Когда он совсем освоился в восприятии, вытеснив из памяти всех предыдущих актрис, он понял, что ему нравится эта Лаубе, интересно, кто она по национальности? Немка? Прибалтийка? Красивый голос, из тех, что особенно хороши в нижнем регистре. Мальчик из нее что надо... Хотя и женское в ней, спрятавшись в мужской наряд, очень даже возбуждает. Такого подарка от театра он, честно говоря, не ждал. За полтора рубля – и такие молодые эмоции! Его тут недавно настигло сорокапятилетие. Жил-жил и не заметил, как... Жена с чего-то вдруг засуетилась, а до этого было, между прочим, и сорок, и тридцать пять... Он понял: радостно-нервной возней вокруг его лет жена как бы утвердила некий переход в другое его время. Она его назвала, время, так: «можно перестать себя расчесывать и сдирать струпья». Никогда до этого, никогда... они не говорили про это – про расчесывание и струпья. Но ведь несказанное, оно было в нем, было! Горе-злосчастье неслучившегося, несовершенного, горе ушедшего как песок времени. Вадим Петрович Иванов с нежным шуршанием ссыпался, стекал в узкое горлышко никуда, и сколько там его осталось в воронке жизни?

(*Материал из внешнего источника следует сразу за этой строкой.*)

(* ===== verification/NodeConvertFacts.v ===== *)
(** * Correctness of the conversion of inline content

    A content node is read character by character by the reference definition
    [regroup]; the code reads it node by node.  Both agree, no character, style, link
    or embed is lost, and inline content that was written to nodes is read back. *)
From S2P Require Import Prelude.
From S2P Require Import JsString.
From S2P Require Import JsObject.
From S2P Require Import DaemonApi.
From S2P Require Import NodeConvert.

(** ** Units of inline content *)

(** What a reader sees one by one: a character with its styles and the target of its
    link, a line break, an embed. *)
Inductive Unit : Type :=
| UChar (c : ascii) (styles : Styles) (link : option AttrVal)
| UBreak
| UEmbed (ref : AttrVal) (styles : Styles) (link : option AttrVal).

(** A line feed is a break whatever its styles, and an embed has none. *)
Definition plain (u : Unit) : Unit :=
  match u with
  | UChar c s l => if Ascii.eqb c LF then UBreak else u
  | UBreak => UBreak
  | UEmbed r _ _ => UEmbed r [] None
  end.

Definition text_units (link : option AttrVal) (t : StyledText) : list Unit :=
  (λ c, plain (UChar c (st_styles t) link)) <$> chars (st_text t).
Definition inline_units (i : InlineContent) : list Unit :=
  match i with
  | IText t => text_units None t
  | ILink href c => concat (text_units (Some href) <$> c)
  | IEmbed ref => [UEmbed ref [] None]
  end.
Definition content_units (l : list InlineContent) : list Unit := concat (inline_units <$> l).

(** The reference: units are added to the content one at a time. *)
Definition add_unit (st : list InlineContent * option InlineContent) (u : Unit) :
    list InlineContent * option InlineContent :=
  match u with
  | UChar c styles link => read_text (String c "") styles link st
  | UBreak => read_break st
  | UEmbed ref styles link => read_text "" styles link (read_embed ref st)
  end.
Definition regroup (us : list Unit) : list InlineContent :=
  let st := foldl add_unit ([], None) us in st.1 ++ opt_list st.2.

(** The units of nodes. *)
Definition marks_styles (ms : list Mark) : Styles :=
  match read_marks ms with Ok r => r.1 | Err _ => [] end.
Definition marks_link (ms : list Mark) : option AttrVal :=
  match read_marks ms with Ok r => mark_href <$> r.2 | Err _ => None end.
Definition node_units (n : PNode) : list Unit :=
  match n with
  | PText s ms => (λ c, UChar c (marks_styles ms) (marks_link ms)) <$> chars s
  | PElem t a _ ms =>
      if String.eqb t "hardBreak" then [UBreak]
      else [UEmbed (attr a "ref") (marks_styles ms) (marks_link ms)]
  end.
Definition nodes_units (l : list PNode) : list Unit := concat (node_units <$> l).

(** The nodes that a content node of the editor holds: text with marks of the
    editor, hard breaks and embeds. *)
Definition known_mark (m : Mark) : bool :=
  String.eqb (m_type m) "link" || is_toggle (m_type m)
  || (is_color (m_type m) && negb (bool_decide (attr (m_attrs m) "color" = VUndef))).
Definition inline_node (n : PNode) : bool :=
  match n with
  | PText s ms => truthy s && forallb known_mark ms
  | PElem t _ c ms =>
      String.eqb t "hardBreak"
      || (String.eqb t "inline-embed" && forallb known_mark ms
          && match c with [] => true | _ => false end)
  end.

Lemma same_json_refl s : same_json s s = true.
Proof. by apply bool_decide_eq_true. Qed.

(** ** Reading text in pieces *)

Lemma append_last_snoc l t s :
  append_last (l ++ [t]) s = l ++ [{| st_text := st_text t +:+ s; st_styles := st_styles t |}].
Proof.
  induction l as [|x l IH]; [done|]. cbn [app append_last]. rewrite IH.
  destruct l; done.
Qed.

Lemma read_text_same d href l u styles s :
  same_json (st_styles u) styles = true →
  read_text s styles (Some href) (d, Some (ILink href (l ++ [u]))) =
  (d, Some (ILink href (l ++ [{| st_text := st_text u +:+ s; st_styles := st_styles u |}]))).
Proof.
  intros E. unfold read_text. cbn [fst snd]. rewrite bool_decide_true by done.
  rewrite last_snoc. cbn. by rewrite E, append_last_snoc.
Qed.

Lemma read_text_app s t styles link st :
  read_text (s +:+ t) styles link st = read_text t styles link (read_text s styles link st).
Proof.
  destruct st as [done_ cur]. unfold read_text at 1 3. cbn [fst snd].
  destruct cur as [[u|href c|ref]|].
  - destruct link as [h|].
    + cbn. rewrite bool_decide_true by done. cbn. by rewrite same_json_refl.
    + destruct (same_json (st_styles u) styles) eqn:E; cbn; rewrite ?E, ?same_json_refl; cbn.
      * by rewrite str_app_assoc.
      * done.
  - destruct link as [h|].
    + case_bool_decide as Hh; cbn; [|by rewrite bool_decide_true, same_json_refl by done].
      destruct (from_option (λ t0, same_json (st_styles t0) styles) false (last c)) eqn:E.
      * destruct c as [|c' u _] using rev_ind; [done|].
        rewrite last_snoc in E. cbn in E. rewrite !append_last_snoc. subst h.
        rewrite read_text_same by done. cbn. by rewrite str_app_assoc.
      * subst h. rewrite read_text_same by apply same_json_refl. done.
    + cbn. by rewrite same_json_refl.
  - done.
  - destruct link as [h|]; cbn; rewrite ?bool_decide_true by done; by rewrite same_json_refl.
Qed.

А тут – на тебе... Такое волнение от женщины-артистки. Существа других неведомых реальностей, существа, принадлежащего, так сказать, всем сразу. И вот оно, существо артистки, вызывает в нем совершенно частную, индивидуальную мужскую нежность, до такой степени не поделенную со всеми, что даже удивительно присутствие других людей слева и справа...

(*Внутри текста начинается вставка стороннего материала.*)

(* ===== verification/SiteFacts.v ===== *)
(** * Correctness of the web site's requests

    The public URL of a document leads, through the middleware's rewriting, to the page
    that asks for the document and the variants the URL was made from. *)
From S2P Require Import Prelude.
From S2P Require Import JsString.
From S2P Require Import JsObject.
From S2P Require Import EntityId.
From S2P Require Import BlockTypes.
From S2P Require Import DaemonApi.
From S2P Require Import Variants.
From S2P Require Import SiteApi.
From S2P Require Import SiteRouting.

(** ** Replacing slashes in a list of variants *)

Lemma replace_slash_back s : replaceAll1 ":" "/" (replaceAll1 "/" ":" s) = replaceAll1 ":" "/" s.
Proof.
  induction s as [|c s IH]; [done|]. unfold replaceAll1 in *. cbn. rewrite IH. f_equal.
  by destruct (Ascii.eqb_spec c "/") as [->|].
Qed.

Lemma lacks_replaced a b s : a ≠ b → lacks a (replaceAll1 a b s) = true.
Proof.
  intros Hab. induction s as [|c s IH]; [done|]. unfold replaceAll1 in *. cbn [str_map].
  rewrite lacks_cons, IH, andb_true_r. apply negb_true_iff, Ascii.eqb_neq.
  destruct (Ascii.eqb_spec c a); congruence.
Qed.

(** Cutting at a character commutes with a replacement that does not touch it. *)
Lemma str_map_split f c s :
  (∀ d, f d = c ↔ d = c) →
  js_split (String c "") (str_map f s) = str_map f <$> js_split (String c "") s.
Proof.
  intros Hf. unfold js_split. induction s as [|d s IH]; [done|]. cbn [str_map split_go].
  destruct (Ascii.eqb_spec d c) as [->|Hd].
  - assert (f c = c) as -> by by apply Hf.
    assert (∀ t, String.prefix "" t = true) as Hp by by intros [].
    rewrite !prefix_same, !Hp. cbn [len String.length Nat.sub]. by rewrite IH.
  - assert (f d ≠ c) as Hfd by by rewrite Hf.
    rewrite (prefix_head_ne c (f d)), (prefix_head_ne c d) by (by apply not_eq_sym). rewrite IH.
    by destruct (split_go (String c "") 0 s).
Qed.

Lemma parseVariant_replaced `{UrlApi} s : parseVariant (replaceAll1 "/" ":" s) = parseVariant s.
Proof.
  unfold parseVariant. rewrite replace_slash_back. by destruct s.
Qed.

Lemma map_result_fmap_eq {A B C} (f : B → result C) (h : A → B) (g : A → result C) l :
  (∀ x, f (h x) = g x) → map_result f (h <$> l) = map_result g l.
Proof.
  intros Hf. induction l as [|x l IH]; [done|]. rewrite fmap_cons, !map_result_cons, Hf, IH. done.
Qed.

Lemma parseVariantsQuery_replaced `{UrlApi} b :
  parseVariantsQuery (Some (inl (replaceAll1 "/" ":" b))) = parseVariantsQuery (Some (inl b)).
Proof.
  unfold parseVariantsQuery. destruct b as [|c b]; [done|].
  assert (replaceAll1 "/" ":" (String c b) = String (if Ascii.eqb c "/" then ":" else c)%char (replaceAll1 "/" ":" b)) as E
    by done.
  rewrite E. cbv iota. rewrite <- E. unfold replaceAll1 at 1.
  rewrite str_map_split.
  - by rewrite (map_result_fmap_eq parseVariant (str_map _) parseVariant)
      by (intros; apply parseVariant_replaced).
  - intros d. destruct (Ascii.eqb_spec d "/") as [->|]; [|done]. split; intros; discriminate.
Qed.

(** ** Paths *)

Lemma join_root l : l ≠ [] → js_join "/" ("" :: l) = "/" +:+ js_join "/" l.
Proof. by destruct l. Qed.

Lemma split_path l :
  l ≠ [] → Forall (λ x, lacks "/" x = true) l → js_split "/" ("/" +:+ js_join "/" l) = "" :: l.
Proof.
  intros Hl Hf. rewrite <- join_root by done. apply (js_split_join "/"); [done|]. by constructor.
Qed.

Lemma version_lacks_slash v : str_all is_version_char v = true → lacks "/" v = true.
Proof.
  apply str_all_impl. intros c Hc. destruct (Ascii.eqb_spec "/" c) as [<-|]; [|done].
  by vm_compute in Hc.
Qed.
Lemma clean_ne_slash s : clean_ne s = true → lacks "/" s = true ∧ s ≠ "".
Proof. intros [Hc Hn]%clean_ne_spec. split; [by apply (clean_lacks "/")|done]. Qed.

Section served.
Context `{UrlApiLaws}.

(** C33. A document's public URL, with a version, variants and the flag for the latest
    version, is rewritten to the page of the document, whose parameters are the id,
    the version and the list of variants; from them the page asks for that document and
    version with the variants the URL was made from.  Two things of the URL are lost:
    the variants when there is no version, and the flag for the latest version. *)
Theorem document_url_is_served eid o entries :
  clean_ne eid = true → clean_opts o →
  buildQuery (o_version o) (o_variants o) (o_latest o) = Ok entries →
  ∃ path b, middleware ("/d/" +:+ eid) (params_of entries) = Rewrite path ∧
    page_of path = DocumentPage eid (o_version o) b ∧
    doc_request (Some eid) (o_version o) b =
    Ok {| vr_documentId := "hm://d/" +:+ eid; vr_versionId := default "" (o_version o);
          vr_latest := false;
          vr_variants := match o_version o with Some _ => o_variants o | None => None end |}.
Proof.
  intros He Ho Hq. destruct (buildQuery_clean o Ho) as (b & Hb & Hp & _).
  rewrite Hq in Hb. apply Ok_inj in Hb as ->.
  destruct (params_of_entries o b (proj1 (proj2 Ho))) as (Ev & Eb & _).
  destruct (clean_ne_slash _ He) as [Hes Hne].
  assert (js_split "/" ("/d/" +:+ eid) = [""; "d"; eid]) as Hsplit.
  { apply (split_path ["d"; eid]); [done|]. by repeat constructor. }
  assert (middleware ("/d/" +:+ eid) (params_of (entries_of o b)) = Rewrite
    match o_version o, or_null b with
    | Some v, Some b => "/d/" +:+ eid +:+ "/" +:+ v +:+ "/" +:+ replaceAll1 "/" ":" b
    | Some v, None => "/d/" +:+ eid +:+ "/" +:+ v
    | None, _ => "/d/" +:+ eid
    end) as Hm.
  { unfold middleware. rewrite Ev, Eb, Hsplit. cbn [length lookup list_lookup Nat.eqb andb].
    assert (or_null (o_version o) = o_version o) as ->.
    { destruct (o_version o) as [v|] eqn:E; [|done]. destruct Ho as (_ & Hv & _). rewrite E in Hv.
      unfold or_null, js_or. by rewrite otruthy_Some by apply Hv. }
    destruct (String.eqb_spec ("/d/" +:+ eid) "/.well-known/hypermedia-site") as [E|_]; [discriminate|].
    rewrite !bool_decide_false by congruence. rewrite bool_decide_true by done.
    by destruct (o_version o), (or_null b). }
  assert (createHmId0 "d" eid = Ok ("hm://d/" +:+ eid)) as Hid by by apply createHmId0_clean.
  rewrite Hm. destruct (o_version o) as [v|] eqn:E.
  - assert (lacks "/" v = true ∧ v ≠ "") as [Hv Hvne].
    { destruct Ho as (_ & Hv & _). rewrite E in Hv. destruct Hv. by split; [apply version_lacks_slash|]. }
    destruct (or_null b) as [b'|] eqn:Eb'.
    + eexists _, (Some (replaceAll1 "/" ":" b')). split; [done|]. split.
      * unfold page_of. change ("/d/" +:+ eid +:+ "/" +:+ v +:+ "/" +:+ ?x)
          with ("/" +:+ js_join "/" ["d"; eid; v; x]).
        rewrite split_path; [done|done|]. repeat constructor; try done. by apply lacks_replaced.
      * unfold doc_request. change (default "" (Some eid)) with eid. rewrite Hid. cbn [rbind].
        assert (b = Some b' ∧ b' ≠ "") as [-> Hb'].
        { unfold or_null, js_or in Eb'. destruct (otruthy b) eqn:Ot; [|done]. subst b. split; [done|].
          by apply truthy_spec. }
        assert (or_null (Some (replaceAll1 "/" ":" b')) = Some (replaceAll1 "/" ":" b')) as ->.
        { by destruct b'. }
        pose proof (parseVariantsQuery_replaced b') as Hr.
        cbn [fmap option_fmap option_map] in *. rewrite Hr, Hp. done.
    + eexists _, None. split; [done|]. split.
      * unfold page_of. change ("/d/" +:+ eid +:+ "/" +:+ v) with ("/" +:+ js_join "/" ["d"; eid; v]).
        rewrite split_path; [done|done|]. by repeat constructor.
      * unfold doc_request. change (default "" (Some eid)) with eid. rewrite Hid. cbn.
        assert (o_variants o = None) as ->; [|done].
        destruct b as [b|]; [|by cbn in Hp; injection Hp as <-].
        assert (b = "") as -> by by destruct b. cbn in Hp. by injection Hp as <-.
  - eexists _, None. split; [done|]. split.
    + unfold page_of. by rewrite Hsplit.
    + unfold doc_request. change (default "" (Some eid)) with eid. by rewrite Hid.
Qed.

(** ** What pages load *)

Section loads.
Context (d : SiteDaemon) (date_ms : string → Z) (compare : string → string → Z) (discovery : bool).

(** The front page of a group is the path [-], which the middleware puts for no
    path, but the entry that it shows is listed at [/].  So its publication is never
    loaded with the page, and the page of a version of a group is rendered again every
    ten seconds instead of every hour. *)
Theorem front_page_is_not_prefetched groupEid pathName versionId siteInfo g gid :
  pathName = None ∨ pathName = Some "-" →
  siteInfo_get d = Some siteInfo →
  match or_null groupEid with Some e => createHmId0 "g" e | None => Ok (si_groupId siteInfo) end = Ok gid →
  prefetchGroup d date_ms compare gid (Some (default "" versionId)) = Ok (Some g) →
  content_item (pg_content g) "-" = None →
  getGroupDocStaticProps d date_ms compare discovery groupEid pathName versionId =
  Ok (if truthy (default "" versionId) then 10%Z else 20%Z).
Proof.
  intros Hpath Hs Hg Hp Hc. unfold getGroupDocStaticProps. rewrite Hs, Hg. cbn [rbind].
  assert (default "-" (or_null pathName) = "-") as -> by by destruct Hpath as [->| ->].
  rewrite Hp. cbn [rbind]. unfold prefetchGroupContent. cbn [mbind option_bind].
  change (content_path (Some "-")) with "-". rewrite Hc. done.
Qed.

(** A document page is kept for an hour, ten or twenty seconds. *)
Lemma revalidation_values v found :
  revalidation v found = 3600%Z ∨ revalidation v found = 10%Z ∨ revalidation v found = 20%Z.
Proof. unfold revalidation. destruct (truthy v), found; auto. Qed.

(** *** Listings *)

Definition version_opts (v : string) : HmIdOpts :=
  {| o_version := Some v; o_blockRef := None; o_blockRange := None; o_groupPathName := None;
     o_variants := None; o_latest := None; o_hostname := None |}.

(** A document that a group lists: path, entity id, version and publication. *)
Record Item : Type := { it_path : string; it_eid : string; it_version : string; it_pub : HMPublication }.
Definition item_ok (i : Item) : Prop :=
  clean_ne (it_eid i) = true ∧ str_all is_version_char (it_version i) = true ∧ it_version i ≠ "" ∧
  getPublication d (Some ("hm://d/" +:+ it_eid i)) (Some (it_version i)) = Ok (it_pub i) ∧
  otruthy (p_document (it_pub i) ≫= d_updateTime) = true.
Definition lists (e : string * string) (i : Item) : Prop :=
  e.1 = it_path i ∧ createHmId "d" (it_eid i) (version_opts (it_version i)) = Ok e.2.

Definition item_of (l : option ListedDoc) : option Item :=
  (λ l, {| it_path := ld_pathName l; it_eid := default "" (u_eid (ld_docId l));
           it_version := ld_version l; it_pub := ld_publication l |}) <$> l.
(** The time of the last update, in milliseconds. *)
Definition item_ms (l : option ListedDoc) : Z := default 0%Z (date_ms <$> updateTime l).

Lemma listed_doc_item e i :
  lists e i → item_ok i →
  ∃ l, listed_doc d e = Ok l ∧ item_of l = Some i ∧ otruthy (updateTime l) = true.
Proof.
  destruct e as [path url], i as [p eid v pub]. intros [E1 Hurl] (He & Hv & Hne & Hpub & Ht).
  cbn [fst snd it_path it_eid it_version it_pub] in *. subst path. unfold listed_doc. cbn [fst snd].
  destruct (unpackDocId_spec "d" eid (version_opts v)) as (url' & Hu & E); [done|done|by repeat split|].
  rewrite Hurl in Hu. apply Ok_inj in Hu as <-. rewrite E. cbn [String.eqb Ascii.eqb Bool.eqb rbind].
  cbn [unpacked_of u_version version_opts o_version].
  assert (or_null (Some v) = Some v) as -> by (unfold or_null, js_or; by rewrite otruthy_Some).
  rewrite Hpub. cbn [rbind]. eexists. split; [done|]. split; [done|exact Ht].
Qed.

(** The documents of a group on the site: one for each entry, with the publication
    of the version that is listed, the last updated first. *)
Theorem group_listContent_spec groupId version content items :
  listGroupContent d (Some groupId) version = Ok content →
  Forall2 lists content items → Forall item_ok items →
  ∃ l, group_listContent d date_ms groupId version = Ok l ∧
    item_of <$> l ≡ₚ Some <$> items ∧
    StronglySorted (λ a b, (item_ms b <= item_ms a)%Z) l.
Proof.
  intros Hc Hl Hok. unfold group_listContent. rewrite Hc. cbn [rbind].
  assert (∃ docs, map_result (listed_doc d) content = Ok docs ∧ item_of <$> docs = Some <$> items ∧
    ∀ x, x ∈ docs → otruthy (updateTime x) = true) as (docs & -> & Hi & Ht).
  { clear Hc. induction Hl as [|e i content items He _ IH].
    - exists []. split; [done|]. split; [done|]. intros x Hx. by apply elem_of_nil in Hx.
    - inversion_clear Hok as [|?? Hio Hok']. destruct (IH Hok') as (docs & E & Hi & Ht).
      destruct (listed_doc_item e i He Hio) as (l & El & Eli & Etl). exists (l :: docs).
      rewrite map_result_cons, El. cbn [rbind]. rewrite E. cbn [rbind]. split; [done|].
      rewrite !fmap_cons, Eli, Hi. split; [done|]. intros x [->|Hx]%elem_of_cons; auto. }
  cbn [rbind]. eexists. split; [done|]. split.
  - rewrite js_sort_Permutation. by rewrite Hi.
  - apply js_sort_desc. intros x y Hx Hy. unfold site_sortDocuments, item_ms.
    apply Ht in Hx, Hy. destruct (updateTime x) as [a|]; [|done]. destruct (updateTime y) as [b|]; [|done].
    unfold otruthy in *. cbn. by rewrite Hx, Hy.
Qed.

Надо ли говорить, что Вадим Петрович поперся к служебному входу и вырос там под фонарным столбом? Надо ли говорить, что незнаменитый театр такими «сырами» – по-нынешнему фанатами – избалован не был, что под фонарем он был один – немолодой мужчина провинциального вида: в шапке из зайца, которую напялила на него жена, потому как Ленинград – город сырости и туберкулеза. Другой бы, может, и оспорил мотивацию уже неновой шапки, но он принял треух, как принимал от жены все по праву младшего (хотя жена была моложе его на пять лет), а потому осведомленного о жизни меньше. Жена же знала практически все: Ленинград – город туберкулеза. Одесса – сифилиса. Москва – гастрита. Свердловск – аллергии. Элиста – гепатита. Астрахань – дизентерии. Такой была табель о болезнях его командировок. Поэтому в тот день заячья ушанка под полной луной поблескивала основательной вытертостью, в день серпомесяца это могло и не обнаружиться.

Они – актеры – вышли компанией, и он пошел следом. Они сели в троллейбус, и он вошел в него, тем более что это был его троллейбус. Конечно, все сошли на одной остановке, потому что он уже в дороге сообразил: скорее всего артисты живут в его гостинице. Он не решился подниматься с ними в одном лифте, но, когда вышел на своем этаже, она разговаривала с впередсмотрящей и на его вежливое «добрый вечер!» улыбнулась вполне дружественно. А потом они шли вместе по коридору и выяснилось, что соседи. Вадим Петрович хотел сказать, что был на спектакле, но растерялся, не знал, как оформить в слова то, что спектакля он не видел, а видел и чувствовал только ее, но его заколдобило: будет ли правильным сообщить именно это – уж очень признание может быть похоже на обман, а что есть лесть как не обман? – но сама мысль о возможности обмана просто не помещалась в том человеке, который ломал ключ, чтоб открыть дверь.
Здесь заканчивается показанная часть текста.